In [None]:
from inference import StyleTTS2

import librosa
import IPython.display as ipd
import torch.cuda

device = 'cuda' if torch.cuda.is_available() else 'cpu'

[nltk_data] Downloading package punkt_tab to
[nltk_data]     C:\Users\catto\AppData\Roaming\nltk_data...
[nltk_data]   Package punkt_tab is already up-to-date!
  from .autonotebook import tqdm as notebook_tqdm


### Load models

In [None]:
config_path = "Models/config.yml"
models_path = "Models/model.pth"

### Synthesize speech

Little Note:

- You don't need to add language tokens everywhere, espeak can detect and handle them automatically most of the time.

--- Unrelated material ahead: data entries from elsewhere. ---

Lemma walk_string s d :
  (d < MAX_DEPTH)%nat ->
  walk (VString s) d false =
  if looks_like_secret s then (VString REDACTED, true)
  else (VString (fst (bound_string s false)), snd (bound_string s false)).
Proof.
  intros H. cbn [walk]. rewrite (proj2 (Nat.leb_gt _ _) H).
  destruct (looks_like_secret s); [done|]. by destruct (bound_string s false).
Qed.

Definition is_scalar (v : Value) : bool :=
  match v with VNull | VBool _ | VNumber _ => true | _ => false end.

Lemma walk_scalar v d :
  (d < MAX_DEPTH)%nat -> is_scalar v = true -> walk v d false = (v, false).
Proof. intros H Hv. destruct v; try done; cbn [walk]; by rewrite (proj2 (Nat.leb_gt _ _) H). Qed.

Lemma walk_entry_key d e md : fst (fst (walk_entry d e md)) = fst e.
Proof.
  destruct e as [k c]. unfold walk_entry.
  destruct (_ =? _)%string; [by destruct (walk_safe_metadata c md)|].
  destruct (is_environment_key k); [done|]. destruct (_ && _); [done|].
  by destruct (walk c (S d) md).
Qed.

- Because of my preprocess method, the model speaks at a slower rate. Increase the speed value to greater than 1 to restore it to normal.

- Reference audio has a huge impact on the result. It is best to select audio around 10s long and consistent in both tone and speed.

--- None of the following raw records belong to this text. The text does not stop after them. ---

(* ===== verification/Evolution.v ===== *)
(** * Evolution: how a registry may change over time.

    [db_evolves] relates a registry to any later one: runs are never removed
    and only move along the state machine, the journal only grows at its end,
    a decision once stored is never replaced.  It is a preorder, so showing it
    for one method call shows it for every sequence of calls. *)
From Stdlib Require Import Lia.
From stdpp Require Import relations.
From S2P Require Import Prelude Text Json RunState Redact Schema Registry RegistryFacts.

(** A value that is set once. *)
Definition sticky {A} (a b : option A) : Prop := is_Some a -> b = a.

Definition status_path (s s' : string) : Prop :=
  forall st, RunStatus.parse s = Ok st ->
    exists st', RunStatus.parse s' = Ok st' /\ rtc transition st st'.

Record run_evolves (r r' : RunRow) : Prop := {
  re_id : r_run_id r' = r_run_id r;
  re_request : r_project_id r' = r_project_id r /\ r_request_payload r' = r_request_payload r
    /\ r_request_fingerprint r' = r_request_fingerprint r
    /\ r_idempotency_key r' = r_idempotency_key r
    /\ r_retry_of_run_id r' = r_retry_of_run_id r /\ r_created_at r' = r_created_at r;
  re_status : status_path (r_status r) (r_status r');
  re_started : sticky (r_started_at r) (r_started_at r');
  re_finished : sticky (r_finished_at r) (r_finished_at r');
  re_cursor : r_last_event_seq r <= r_last_event_seq r';
  re_hermes : is_Some (r_hermes_run_id r) -> is_Some (r_hermes_run_id r');
  re_work : r_session_id r' = r_session_id r /\ r_runtime_kind r' = r_runtime_kind r
    /\ r_provider r' = r_provider r /\ r_model r' = r_model r
}.

Record approval_evolves (a a' : ApprovalRow) : Prop := {
  ae_key : a_run_id a' = a_run_id a /\ a_request_seq a' = a_request_seq a;
  ae_request : a_command a' = a_command a /\ a_choices a' = a_choices a
    /\ a_requested_at a' = a_requested_at a;
  ae_decision : is_Some (a_decision a) ->
    a_decision a' = a_decision a /\ a_decided_at a' = a_decided_at a
}.

(** Every row of [t] is still there, in its place, evolved. *)
Definition rows_evolve {R} (ev : R -> R -> Prop) (t t' : list R) : Prop :=
  forall i r, t !! i = Some r -> exists r', t' !! i = Some r' /\ ev r r'.

Record db_evolves (db db' : Db) : Prop := {
  de_runs : rows_evolve run_evolves (runs db) (runs db');
  de_events : run_events db `prefix_of` run_events db';
  de_approvals : rows_evolve approval_evolves (run_approvals db) (run_approvals db')
}.

(** ** Preorders *)

#[export] Instance sticky_preorder {A} : PreOrder (@sticky A).
Proof.
  split; [by intros ??|]. intros a b c H1 H2 Ha. specialize (H1 Ha). subst b. by apply H2.
Qed.

#[export] Instance status_path_preorder : PreOrder status_path.
Proof.
  split.
  - intros s st Hs. by exists st.
  - intros a b c H1 H2 st (st1 & E1 & P1)%H1. apply H2 in E1 as (st2 & E2 & P2).
    exists st2. split; [done|]. by etransitivity.
Qed.

#[export] Instance run_evolves_preorder : PreOrder run_evolves.
Proof.
  split.
  - intros r. split; try done; by intros ??.
  - intros a b c [] []. destruct_and!. split; try lia; try congruence; try (by etransitivity); [|by auto|];
      repeat split; congruence.
Qed.

#[export] Instance approval_evolves_preorder : PreOrder approval_evolves.
Proof.
  split; [by intros a; split|].
  intros a b c [K1 R1 D1] [K2 R2 D2]. split.
  - destruct_and!. split; congruence.
  - destruct_and!. repeat split; congruence.
  - intros Ha. destruct (D1 Ha) as [E1 F1].
    assert (is_Some (a_decision b)) as Hb by (by rewrite E1).
    destruct (D2 Hb). split; congruence.
Qed.

#[export] Instance rows_evolve_preorder {R} (ev : R -> R -> Prop) `{!PreOrder ev} :
  PreOrder (rows_evolve ev).
Proof.
  split.
  - intros t i r Hr. exists r. by split.
  - intros t1 t2 t3 H1 H2 i r (r1 & Hr1 & E1)%H1.
    apply H2 in Hr1 as (r2 & Hr2 & E2). exists r2. split; [done|]. by etransitivity.
Qed.

#[export] Instance db_evolves_preorder : PreOrder db_evolves.
Proof.
  split; [by intros db; split|]. intros a b c [] []. split; by etransitivity.
Qed.

(** ** Single steps *)

Lemma rows_evolve_snoc {R} (ev : R -> R -> Prop) `{!PreOrder ev} (t : list R) r :
  rows_evolve ev t (t ++ [r]).
Proof. intros i x Hx. exists x. split; [by apply lookup_app_l_Some|done]. Qed.

Lemma rows_evolve_update {R} (ev : R -> R -> Prop) `{!PreOrder ev} p f (t : list R) :
  (forall r, In r t -> p r = true -> ev r (f r)) -> rows_evolve ev t (update_where p f t).
Proof.
  intros Hf i r Hr. exists (if p r then f r else r). split.
  - unfold update_where. change (List.map ?g t) with (g <$> t). by rewrite list_lookup_fmap, Hr.
  - destruct (p r) eqn:E; [|done]. apply Hf; [|done].
    apply list_elem_of_In, list_elem_of_lookup. eauto.
Qed.

Lemma evolves_runs f db :
  rows_evolve run_evolves (runs db) (f (runs db)) -> db_evolves db (on_runs f db).
Proof. by split. Qed.

Lemma evolves_approvals f db :
  rows_evolve approval_evolves (run_approvals db) (f (run_approvals db)) ->
  db_evolves db (on_approvals f db).
Proof. by split. Qed.

Lemma evolves_ext db db' :
  runs db' = runs db -> run_events db' = run_events db -> run_approvals db' = run_approvals db ->
  db_evolves db db'.
Proof. intros Hr He Ha. split; by rewrite ?Hr, ?He, ?Ha. Qed.

Section Steps.
Context `{SerdeJson}.

Lemma updated_row_evolves st u now r :
  RunStatus.parse (r_status r) = Ok st ->
  validate_transition st (default st (u_status u)) = Ok tt ->
  run_evolves r (updated_row (default st (u_status u)) u now r).
Proof.
  intros Hs Hv. split; try done.
  - intros st0 Hst0. replace st0 with st by congruence. exists (default st (u_status u)). split.
    + apply status_parse_as_str.
    + by apply rtc_once.
  - intros [z Hz]. cbn. by rewrite Hz.
  - intros [z Hz]. cbn. rewrite Hz. by destruct (RunStatus.is_terminal _).
  - cbn. by destruct (u_hermes_run_id u).
Qed.

Lemma apply_update_evolves id u now db res db' :
  wf db -> apply_update id u now db = (res, db') -> db_evolves db db'.
Proof.
  intros Hwf Heq%apply_update_inv. destruct res; [|by subst].
  destruct Heq as (row & st & Hrow & Hs & Hv & _ & ->). apply evolves_runs.
  apply rows_evolve_update; [apply _|]. intros r Hr Hid. apply is_run_true in Hid.
  apply select_run in Hrow as [Hin Hrid]; [|done].
  assert (r = row) as -> by (eapply wf_run_eq; eauto; congruence).
  by apply updated_row_evolves.
Qed.

Lemma update_run_evolves id u now db : wf db -> db_evolves db (snd (update_run id u now db)).
Proof.
  intros Hwf. unfold update_run. apply (transaction_state (db_evolves db)); [done|]. intros a s'.
  rewrite bind_Ok. intros (? & s1 & H1 & H2). apply apply_update_evolves in H1; [|done].
  unfold query in H2. by injection H2 as _ <-.
Qed.

Lemma append_event_evolves id ev u t db :
  wf db -> db_evolves db (snd (append_event id ev u t db)).
Proof.
  intros Hwf. destruct (append_event id ev u t db) as [res db'] eqn:E. cbn.
  apply append_event_inv in E. destruct res as [[s|s]|e]; [|by destruct E as [-> _]|by subst].
  destruct E as (Hd & row & Hrow & -> & Hmax & Hu). cbn in Hu.
  set (ev_row := event_row id ev (r_last_event_seq row + 1) (t_event t)) in *.
  assert (wf (journalled id ev_row (r_last_event_seq row + 1) (t_run t) db)) as Hwf1
    by (by apply journalled_wf).
  assert (db_evolves db (journalled id ev_row (r_last_event_seq row + 1) (t_run t) db)) as Hev.
  { split; cbn [journalled on_runs on_events runs run_events run_approvals]; [|by eexists|done].
    apply rows_evolve_update; [apply _|]. intros r Hr Hid. apply is_run_true in Hid.
    apply select_run in Hrow as [Hin Hrid]; [|done].
    assert (r = row) as -> by (apply (wf_run_eq db); [done..|congruence]).
    split; try done; try (by intros ?). cbn. lia. }
  destruct u as [up|]; [|by subst]. etransitivity; [exact Hev|].
  eapply apply_update_evolves; [exact Hwf1|exact Hu].
Qed.

Lemma create_run_evolves h now stamp req db :
  db_evolves db (snd (create_run h now stamp req db)).
Proof.
  destruct (create_run h now stamp req db) as [res db'] eqn:E. cbn.
  apply create_run_inv in E. destruct res as [[r|r]|e]; [|by destruct E as [-> _]|by subst].
  destruct E as (_ & _ & -> & _). apply evolves_runs, rows_evolve_snoc, _.
Qed.

Lemma record_approval_request_evolves id seq cmd choices now db :
  db_evolves db (snd (record_approval_request id seq cmd choices now db)).
Proof.
  unfold record_approval_request, bind, Prelude.state, ret, fail, modify.
  repeat split_if; cbn [snd]; try done. apply evolves_approvals, rows_evolve_snoc, _.
Qed.

Lemma record_approval_decision_evolves id seq d now db :
  db_evolves db (snd (record_approval_decision id seq d now db)).
Proof.
  cbn. apply evolves_approvals, rows_evolve_update; [apply _|]. intros a _ Hu.
  apply andb_true_iff in Hu as [_ Hn]. split; try done. intros Hs. by destruct (a_decision a), Hs.
Qed.

Lemma record_approval_resolution_evolves id seq res db :
  db_evolves db (snd (record_approval_resolution id seq res db)).
Proof. cbn. by apply evolves_approvals, rows_evolve_update; [apply _|]. Qed.

Lemma set_run_approval_policy_evolves id p actor now db :
  db_evolves db (snd (set_run_approval_policy id p actor now db)).
Proof.
  destruct (set_run_approval_policy id p actor now db) as [res db'] eqn:E. cbn.
  apply set_run_approval_policy_inv in E. destruct res as [[]|]; [|by subst..].
  destruct E as (row & st & _ & _ & _ & _ & ->).
  apply evolves_runs, rows_evolve_update; [apply _|]. intros r _ _.
  split; try done; by intros ?.
Qed.
End Steps.

(** ** A small concrete registry, built by the methods themselves.

    It is the input at which the theorems with hypotheses are instantiated. *)

Module Samples.
Export Codec.

Definition host : Host :=
  {| urandom := Some [1; 2; 3; 4; 5; 6; 7; 8; 9; 10; 11; 12]; process_id := 7 |}.
Definition payload : Value := object [("input", VString "list the files")]%string.
Definition req : NewRun :=
  {| n_project_id := "demo"; n_session_id := None; n_idempotency_key := Some "k1"%string;
     n_runtime_kind := "hermes-loop"; n_provider := None; n_model := None;
     n_request_payload := payload; n_retry_of_run_id := None |}.
Definition id1 : string := new_run_id host 100.
Definition ev (key : string) : JournalEvent :=
  {| j_event_type := "tool.started"; j_source := SOURCE_HERMES; j_payload := payload;
     j_raw := None; j_dedupe_key := Some key |}.
Definition clk : Clock3 := {| t_event := 200; t_run := 201; t_update := 202 |}.

Definition db1 : Db := snd (create_run host 100 100 req empty_db).
Definition db2 : Db := snd (append_event id1 (ev "a") (Some (RunUpdate.status Starting)) clk db1).
Definition db3 : Db := snd (append_event id1 (ev "b") None clk db2).
Definition db4 : Db := snd (record_approval_request id1 2 (Some "rm"%string) None 300 db3).
Definition db5 : Db := snd (record_approval_decision id1 2 "once" 301 db4).
Definition db6 : Db := snd (update_run id1 (RunUpdate.status Failed) 400 db5).

Definition row_of (db : Db) : RunRow :=
  default (new_row req "" "" 0) (select_one (is_run id1) (runs db)).

Lemma wf1 : wf db1.
Proof. apply create_run_wf, wf_empty. Qed.
Lemma wf2 : wf db2.
Proof. apply append_event_wf, wf1. Qed.
Lemma wf3 : wf db3.
Proof. apply append_event_wf, wf2. Qed.
Lemma wf4 : wf db4.
Proof. apply record_approval_request_wf, wf3. Qed.
Lemma wf5 : wf db5.
Proof. apply record_approval_decision_wf, wf4. Qed.
Lemma wf6 : wf db6.
Proof. apply update_run_wf, wf5. Qed.

Lemma row1_in : In (row_of db1) (runs db1).
Proof. apply (select_one_Some (is_run id1)). vm_compute. reflexivity. Qed.
Lemma row3_in : In (row_of db3) (runs db3).
Proof. apply (select_one_Some (is_run id1)). vm_compute. reflexivity. Qed.
End Samples.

- I would not set randomness, smooth_dur, or t_denoise too high, as they can distort the audio.

- For high‑quality reference audio, I recommend setting denoise to False.

In [None]:
speakers = {
    "id_1": {
        "path": "./reference_audio/vn_2.wav",   #Ref audio path
        "lang": "vi",                           #Default language
        "speed": 1.2,                           #Speaking speed
    },
    "id_2": {
        "path": "./reference_audio/vn_4.wav",
        "lang": "vi",
        "speed": 1.2,
    },
}
for id in speakers:
    max_samples = 24000*30 #max 30 seconds ref audio
    print(speakers[id]['path'])
    wave, sr = librosa.load(speakers[id]['path'], sr=24000)
    audio, index = librosa.effects.trim(wave, top_db=30)
    if sr != 24000:              audio = librosa.resample(audio, sr, 24000)
    if len(audio) > max_samples: audio = audio[:max_samples]
    display(ipd.Audio(audio, rate=24000, normalize=True))

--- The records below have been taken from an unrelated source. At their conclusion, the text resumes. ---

Lemma reserve_endpoint_exclusive_witness :
  let '(r, db') := reserve_endpoint other_takes "demo" 9000 9010 [9000] (fun p => p =? 9001) idb2 in
  r = Ok "http://127.0.0.1:9003"%string
  /\ (exists q, In q (projects db') /\ p_project_id q = "demo"%string
        /\ p_runtime_endpoint q = Some "http://127.0.0.1:9003"%string)
  /\ exists q, In q (projects db') /\ p_project_id q = "other"%string
        /\ p_runtime_endpoint q = Some "http://127.0.0.1:9002"%string.
Proof.
  assert (inventory_ok idb2) as Hok by (apply register_project_ok, idb_ok).
  pose proof (reserve_endpoint_exclusive other_takes "demo" 9000 9010 [9000] (fun p => p =? 9001) idb2
    "http://127.0.0.1:9003") as H.
  assert (fst (reserve_endpoint other_takes "demo" 9000 9010 [9000] (fun p => p =? 9001) idb2)
          = Ok "http://127.0.0.1:9003"%string) as E by (vm_compute; reflexivity).
  assert (exists q, In q (projects (snd (reserve_endpoint other_takes "demo" 9000 9010 [9000] (fun p => p =? 9001) idb2)))
            /\ p_project_id q = "other"%string /\ p_runtime_endpoint q = Some "http://127.0.0.1:9002"%string) as Ho.
  { exists (default demo_project (select_one (is_project "other")
      (projects (snd (reserve_endpoint other_takes "demo" 9000 9010 [9000] (fun p => p =? 9001) idb2))))).
    split; [apply (select_one_Some (is_project "other")); vm_compute; reflexivity|]. split; vm_compute; reflexivity. }
  destruct (reserve_endpoint _ _ _ _ _ _ idb2) as [r db']. cbn in E. subst r. split; [done|]. split; [|exact Ho].
  apply (H db'); [|lia|lia|exact Hok|reflexivity]. intros k db Hdb. apply claim_ok; [done|lia].
Defined.

Lemma reserve_endpoint_least_free_witness :
  exists db', reserve_endpoint (fun _ db => db) "demo" 9000 9010 [9000] (fun p => p =? 9001) idb
              = (Ok "http://127.0.0.1:9002"%string, db').
Proof.
  assert (distinct_ports idb) as Hd.
  { intros p q port Hp Hq E1 _. exfalso.
    assert (projects idb = [project_of idb]) as Ep by (vm_compute; reflexivity).
    rewrite Ep in Hp. destruct Hp as [<-|[]]. vm_compute in E1. discriminate. }
  destruct (reserve_endpoint_least_free "demo" 9000 9010 [9000] (fun p => p =? 9001)
              (project_of idb) idb) as (db' & Heq & _);
    [lia|lia|apply idb_ok|exact Hd|apply idb_project|vm_compute; reflexivity..|].
  exists db'. exact Heq.
Defined.

Lemma unregister_refuses_live_project_witness :
  exists run_id status, unregister_project "demo" idb = (Err (RunStillActive run_id status), idb).
Proof.
  apply (unregister_refuses_live_project "demo" (project_of idb) (row_of idb) Starting idb);
    [apply idb_wf|apply idb_ok|apply idb_project|vm_compute; reflexivity| | | | | ].
  - apply (select_one_Some (is_run id1)). vm_compute. reflexivity.
  - vm_compute. reflexivity.
  - apply Nat.leb_le. vm_compute. reflexivity.
  - vm_compute. reflexivity.
  - vm_compute. reflexivity.
Defined.

Lemma resolve_remote_project_confined_witness : path_safe "demo".
Proof.
  destruct (map_project_ok (project_of idb) (io_rows _ idb_ok _ idb_project)) as (r & Hr & _).
  apply (resolve_remote_project_confined "demo" r idb); [apply idb_ok|].
  unfold resolve_remote_project, project.
  assert (select_one (is_project "demo") (projects idb) = Some (project_of idb)) as ->
    by (vm_compute; reflexivity).
  assert (validate_identifier "demo" = Ok tt) as -> by reflexivity. rewrite Hr.
  assert (rp_enabled r = true) as ->; [|reflexivity].
  vm_compute in Hr. injection Hr as <-. reflexivity.
Defined.
(* ===== verification/Channel.v ===== *)
(** * Channel: serving one session of the control channel ([control.rs]): the
    serving loop, frame dispatch, admitting, executing and durably answering a
    command, and the pumps.

    What a command does belongs to the service behind the channel: the class
    [Service] lists what the channel asks of it.  Everything the channel itself
    does to the registry and the socket is spelled out.

    The rest of the node works on the same registry at the same time, and a
    session can end at any moment: the socket may break, the daemon may be
    killed.  [ch_fate] decides both, one entry per action (a send, a registry
    call, a service call): [Some f] lets the action happen after the rest of the
    node has done [f]; [None], or no entry left, stops the handler right there
    with the state reached so far.  A registry method is one action.  Metrics
    and log lines are not modelled. *)
From Stdlib Require Import Lia.
From S2P Require Import Prelude Text Json RunState Redact Schema Registry RegistryFacts Evolution.
From S2P Require Import Remote RemoteFacts Protocol UpdateOp.

Definition OUTBOX_COMMAND_RESULT : string := "command.result".
Definition OUTBOX_TASK_REPORT : string := "task.report".
Definition RUN_ENDING_EVENTS : list string := ["asterism.run.terminal"; "asterism.reconciled"]%string.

./reference_audio/vn_2.wav


./reference_audio/vn_4.wav


In [None]:
text = '''
[id_1][en-us]{What's up hommie}, dạo này đang học tí [en-us]{English}. Thấy bảo [en-us]{Building a strong vocabulary} khá là quan trọng. [en-us]{Bro} thấy sao?

[id_2][en-us]{That's right}, tôi thấy [en-us]{bro} nên bắt đầu với việc đọc sách và báo tiếng Anh để quen với cách sử dụng từ, cũng như tập trung vào [en-us]{listening exercises} để cải thiện khả năng nghe.

[id_1]Nghe nói rằng [en-us]{speaking practice} là bước quan trọng để giao tiếp tự tin. [en-us]{Bro} có muốn luyện tập với tôi không?

[id_2][en-us]{For sure my hommie} à, cứ cho mình cái hẹn nhé.
'''

In [None]:
model             = StyleTTS2(config_path, models_path).eval().to(device)
default_speaker   = "[id_1]"  #INT    Default speaker used when no speaker_id is provided in the input
avg_style         = True      #BOOL   Split the ref audio and calculate the avg styles.
stabilize         = True      #BOOL   Stabilize speaking speed.
denoise           = 0.6       #FLOAT  Adjust the strength of the denoiser. Value range is [0, 1]
n_merge           = 16        #INT    Avoid short sentences by merging when a sentence has fewer than n words

  WeightNorm.apply(module, name, dim)


decoder : 54289492
predictor : 16194612
text_encoder : 5612032
style_encoder : 13845440

Total : 89941576


In [None]:
with torch.no_grad():
    r = model.generate(text, speakers, avg_style, stabilize, denoise, n_merge, default_speaker)

print('Synthesized:')
display(ipd.Audio(r, rate=24000, normalize=True))

Computing the style for: ./reference_audio/vn_2.wav
Computing the style for: ./reference_audio/vn_4.wav
Generating Audio...
Synthesized: